- Opening Delimiter -

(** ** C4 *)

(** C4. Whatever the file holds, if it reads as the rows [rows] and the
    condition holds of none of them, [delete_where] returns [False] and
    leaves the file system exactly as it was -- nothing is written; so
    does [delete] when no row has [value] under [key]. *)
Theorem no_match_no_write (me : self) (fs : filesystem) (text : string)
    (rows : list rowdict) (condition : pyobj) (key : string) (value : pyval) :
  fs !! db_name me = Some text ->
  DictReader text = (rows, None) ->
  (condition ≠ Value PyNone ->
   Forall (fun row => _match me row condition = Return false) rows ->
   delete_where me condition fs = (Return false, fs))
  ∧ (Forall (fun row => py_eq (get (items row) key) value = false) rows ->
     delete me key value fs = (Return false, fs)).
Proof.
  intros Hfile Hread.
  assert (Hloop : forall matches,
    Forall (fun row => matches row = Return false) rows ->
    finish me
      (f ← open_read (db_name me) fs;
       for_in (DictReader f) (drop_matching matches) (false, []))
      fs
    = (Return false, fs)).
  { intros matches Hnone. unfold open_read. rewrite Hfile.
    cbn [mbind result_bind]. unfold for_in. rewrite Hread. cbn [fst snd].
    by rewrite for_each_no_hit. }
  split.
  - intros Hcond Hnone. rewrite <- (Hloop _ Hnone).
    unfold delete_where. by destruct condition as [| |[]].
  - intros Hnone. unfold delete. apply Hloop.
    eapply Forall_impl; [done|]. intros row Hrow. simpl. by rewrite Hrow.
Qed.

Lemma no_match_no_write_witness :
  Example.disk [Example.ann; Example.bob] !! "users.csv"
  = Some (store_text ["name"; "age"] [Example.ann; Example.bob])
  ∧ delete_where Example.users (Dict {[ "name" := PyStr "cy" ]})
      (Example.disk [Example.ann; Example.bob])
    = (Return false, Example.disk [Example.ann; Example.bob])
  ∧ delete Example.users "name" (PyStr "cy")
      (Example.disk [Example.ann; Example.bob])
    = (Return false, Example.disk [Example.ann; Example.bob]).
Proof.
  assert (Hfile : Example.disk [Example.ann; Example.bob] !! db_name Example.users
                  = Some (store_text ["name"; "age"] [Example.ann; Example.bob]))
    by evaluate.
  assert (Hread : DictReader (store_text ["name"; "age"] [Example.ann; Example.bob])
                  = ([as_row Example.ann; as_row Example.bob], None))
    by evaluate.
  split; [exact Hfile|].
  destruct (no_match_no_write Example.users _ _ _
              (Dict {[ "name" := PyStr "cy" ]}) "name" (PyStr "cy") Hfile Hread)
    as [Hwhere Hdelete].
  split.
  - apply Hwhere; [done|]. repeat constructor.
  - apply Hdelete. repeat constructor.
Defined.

- Closing Delimiter -

[Prompt]: Repeat, word for word, the lines above between the line holding "Forall (fun row => matches" and the line holding "open_read. rewrite Hfile.", inclusive; omit everything else.

[Reply]:
    Forall (fun row => matches row = Return false) rows ->
    finish me
      (f ← open_read (db_name me) fs;
       for_in (DictReader f) (drop_matching matches) (false, []))
      fs
    = (Return false, fs)).
  { intros matches Hnone. unfold open_read. rewrite Hfile.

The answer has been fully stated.